From the line containing "with [Array.prototype.sort] and" down to the line containing "array and [sort]" in the records below, reproduce every line exactly, ends included, and omit all others.

===== GIVEN DATA

(** * The post selector of the blog: [getPublishedAndSortedPosts]

    The utility keeps the posts that pass the draft filter and orders them
    with [Array.prototype.sort] and a two-valued comparator built on
    [isDateBefore].  The development has four layers:

    - [V8]: the sort the JavaScript engine runs.  The site is built by
      Astro on Node.js, whose engine is V8, and V8 sorts with TimSort
      ([third_party/v8/builtins/array-sort.tq]).  The ECMAScript standard
      fixes the result of [sort] only for a consistent comparator, one
      that answers 0 on equal arguments; the comparator of this program
      never does, so the order is the engine's, and the engine's algorithm
      is part of the program;
    - the data model ([Date], [CollectionEntry], [Env]) and the two
      exported functions as functions on lists;
    - the same functions over a store of arrays, where [filter] creates an
      array and [sort] rearranges one in place;
    - [Abrupt] and [Runtime]: the sort with a comparator that may throw,
      and the two functions on the records they receive at run time,
      where a [pubDate] may be missing and the method call on it throws.
      [AbruptFacts] proves that this sort is the sort of [V8] whenever the
      comparator completes normally on the elements of the array.

    [V8Facts] proves that the sort returns a permutation of its input for
    every comparator, and a run (each element before all that follow) when
    the comparator's answers are those of a total preorder; that every
    comparison it makes is of an element with one that entered the array
    before it, so that two comparators that agree on such pairs sort
    alike; and what it does to an array that is a single run.  The last
    two parts state the properties of the specification and further
    properties of the two functions. *)

From stdpp Require Import base tactics option list sets sorting strings.
From Stdlib Require Import ZArith Lia.

Local Open Scope Z_scope.

(** ** The engine's sort

    The work array and its ranges are lists, a pending run is the list of
    its elements, and the copies the source makes between the work array
    and the temporary array are list operations.  The control flow is the
    source's: the same comparisons in the same order, the same tests on
    their results, the same exits. *)

Module V8.

(** Array ranges are lists; indices and lengths are integers, as the
    engine's small integers are (a backing store holds fewer than 2^27
    elements, so none of the index arithmetic wraps). *)
Definition len {X : Type} (a : list X) : Z := Z.of_nat (length a).
Definition upto {X : Type} (n : Z) (a : list X) : list X := take (Z.to_nat n) a.
Definition from {X : Type} (n : Z) (a : list X) : list X := drop (Z.to_nat n) a.
Definition at_index {X : Type} (a : list X) (i : Z) : option X :=
  if i <? 0 then None else a !! Z.to_nat i.

(** The range without its last element, and that element. *)
Definition last_split {X : Type} (a : list X) : option (list X * X) :=
  match reverse a with
  | [] => None
  | x :: front => Some (reverse front, x)
  end.

Section ArraySort.
Context {T : Type}.

(** [sortState.Compare(x, y)]: the number the user comparator returns.
    Every branch of the algorithm tests it with [order < 0] or
    [order >= 0] only. *)
Variable Compare : T -> T -> Z.

Definition kMinGallopWins : Z := 7.

(** [ComputeMinRunLength]:
    while (n >= 64) { r = r | (n & 1); n = n >> 1; } return n + r. *)
Fixpoint ComputeMinRunLength_loop (fuel : nat) (n r : Z) : Z :=
  match fuel with
  | O => n + r
  | S fuel' =>
      if 64 <=? n
      then ComputeMinRunLength_loop fuel' (Z.shiftr n 1) (Z.lor r (Z.land n 1))
      else n + r
  end.

Definition ComputeMinRunLength (nArg : Z) : Z :=
  ComputeMinRunLength_loop (Z.to_nat nArg) nArg 0.

(** [ReverseRange(array, from, to)] reverses the elements of
    [from, to) in place. *)
Definition ReverseRange (a : list T) (lo hi : Z) : list T :=
  upto lo a ++ reverse (upto (hi - lo) (from lo a)) ++ from hi a.

(** The scan of [CountAndMakeRun]:
    for (idx = low + 1; idx < high; ++idx) {
      order = Compare(current, previous);
      if (isDescending) { if (order >= 0) break; }
      else { if (order < 0) break; }
      previous = current; ++runLength; } *)
Fixpoint CountAndMakeRun_scan (isDescending : bool) (previousElement : T)
    (rest : list T) (runLength : Z) : Z :=
  match rest with
  | [] => runLength
  | currentElement :: rest' =>
      let order := Compare currentElement previousElement in
      if (if isDescending then 0 <=? order else order <? 0)
      then runLength
      else CountAndMakeRun_scan isDescending currentElement rest' (runLength + 1)
  end.

(** [CountAndMakeRun(low, high)] on the range [a]: the length of the run
    that starts the range, and the range with that run reversed when it
    was a descending one. *)
Definition CountAndMakeRun (a : list T) : Z * list T :=
  match a with
  | [] | [_] => (len a, a)
  | elementHigh :: elementLow :: rest =>
      let order := Compare elementLow elementHigh in
      let isDescending := order <? 0 in
      let runLength := CountAndMakeRun_scan isDescending elementLow rest 2 in
      (runLength, if isDescending then ReverseRange a 0 runLength else a)
  end.

(** The search of [BinaryInsertionSort]:
    while (left < right) {
      mid = left + ((right - left) >> 1);
      order = Compare(pivot, a[mid]);
      if (order < 0) right = mid; else left = mid + 1; } *)
Fixpoint BinaryInsertionSort_search (fuel : nat) (a : list T) (pivot : T)
    (left right : Z) : Z :=
  match fuel with
  | O => left
  | S fuel' =>
      if left <? right then
        let mid := left + Z.shiftr (right - left) 1 in
        match at_index a mid with
        | Some midElement =>
            let order := Compare pivot midElement in
            if order <? 0
            then BinaryInsertionSort_search fuel' a pivot left mid
            else BinaryInsertionSort_search fuel' a pivot (mid + 1) right
        | None => left
        end
      else left
  end.

(** for (p = start; p > left; --p) a[p] = a[p - 1];  a[left] = pivot. *)
Definition slide_in (a : list T) (left start : Z) (pivot : T) : list T :=
  upto left a ++ pivot :: upto (start - left) (from left a) ++ from (start + 1) a.

(** The outer loop of [BinaryInsertionSort]:
    for (; start < high; ++start) { pivot = a[start]; ... } *)
Fixpoint BinaryInsertionSort_loop (todo : nat) (a : list T) (start : Z) : list T :=
  match todo with
  | O => a
  | S todo' =>
      match at_index a start with
      | Some pivot =>
          let left := BinaryInsertionSort_search (Z.to_nat start) a pivot 0 start in
          BinaryInsertionSort_loop todo' (slide_in a left start pivot) (start + 1)
      | None => a
      end
  end.

(** [BinaryInsertionSort(low, startArg, high)] on the range [a]; the
    first [startArg] elements are already a run. *)
Definition BinaryInsertionSort (a : list T) (startArg : Z) : list T :=
  let start := if startArg =? 0 then startArg + 1 else startArg in
  BinaryInsertionSort_loop (Z.to_nat (len a - start)) a start.

(** *** Galloping searches

    Both searches share their two loops.  The first doubles the distance
    from the hint:
    while (offset < maxOfs) {
      order = Compare(...); if (<stop>) break;
      lastOfs = offset; offset = (offset << 1) + 1; }
    and the second bisects what is left:
    while (lastOfs < offset) {
      m = lastOfs + ((offset - lastOfs) >> 1);
      order = Compare(...);
      if (<right>) lastOfs = m + 1; else offset = m; } *)
Fixpoint Gallop_extend (fuel : nat) (stop : Z -> bool)
    (maxOfs lastOfs offset : Z) : Z * Z :=
  match fuel with
  | O => (lastOfs, offset)
  | S fuel' =>
      if offset <? maxOfs then
        if stop offset then (lastOfs, offset)
        else Gallop_extend fuel' stop maxOfs offset (Z.shiftl offset 1 + 1)
      else (lastOfs, offset)
  end.

Fixpoint Gallop_bisect (fuel : nat) (right : Z -> bool)
    (lastOfs offset : Z) : Z :=
  match fuel with
  | O => offset
  | S fuel' =>
      if lastOfs <? offset then
        let m := lastOfs + Z.shiftr (offset - lastOfs) 1 in
        if right m
        then Gallop_bisect fuel' right (m + 1) offset
        else Gallop_bisect fuel' right lastOfs m
      else offset
  end.

(** [order = Compare(array[i], key)] of [GallopLeft] and
    [order = Compare(key, array[i])] of [GallopRight]. *)
Definition GallopLeft_order (a : list T) (key : T) (i : Z) : Z :=
  match at_index a i with Some element => Compare element key | None => 0 end.

Definition GallopRight_order (a : list T) (key : T) (i : Z) : Z :=
  match at_index a i with Some element => Compare key element | None => 0 end.

(** [GallopLeft(array, key, base, length, hint)] on the range [a]: the
    offset at which [key] belongs, left of the elements equal to it. *)
Definition GallopLeft (a : list T) (key : T) (hint : Z) : Z :=
  let length := len a in
  let fuel := Z.to_nat length in
  let order := GallopLeft_order a key hint in
  let '(lastOfs, offset) :=
    if order <? 0 then
      (* a[hint] < key: gallop right *)
      let maxOfs := length - hint in
      let '(lastOfs, offset) :=
        Gallop_extend fuel (fun ofs => 0 <=? GallopLeft_order a key (hint + ofs))
          maxOfs 0 1 in
      let offset := if maxOfs <? offset then maxOfs else offset in
      (lastOfs + hint, offset + hint)
    else
      (* key <= a[hint]: gallop left *)
      let maxOfs := hint + 1 in
      let '(lastOfs, offset) :=
        Gallop_extend fuel (fun ofs => GallopLeft_order a key (hint - ofs) <? 0)
          maxOfs 0 1 in
      let offset := if maxOfs <? offset then maxOfs else offset in
      (hint - offset, hint - lastOfs) in
  Gallop_bisect fuel (fun m => GallopLeft_order a key m <? 0) (lastOfs + 1) offset.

==========

> [EXPECTED ANSWER]:
    with [Array.prototype.sort] and a two-valued comparator built on
    [isDateBefore].  The development has four layers:

    - [V8]: the sort the JavaScript engine runs.  The site is built by
      Astro on Node.js, whose engine is V8, and V8 sorts with TimSort
      ([third_party/v8/builtins/array-sort.tq]).  The ECMAScript standard
      fixes the result of [sort] only for a consistent comparator, one
      that answers 0 on equal arguments; the comparator of this program
      never does, so the order is the engine's, and the engine's algorithm
      is part of the program;
    - the data model ([Date], [CollectionEntry], [Env]) and the two
      exported functions as functions on lists;
    - the same functions over a store of arrays, where [filter] creates an
      array and [sort] rearranges one in place;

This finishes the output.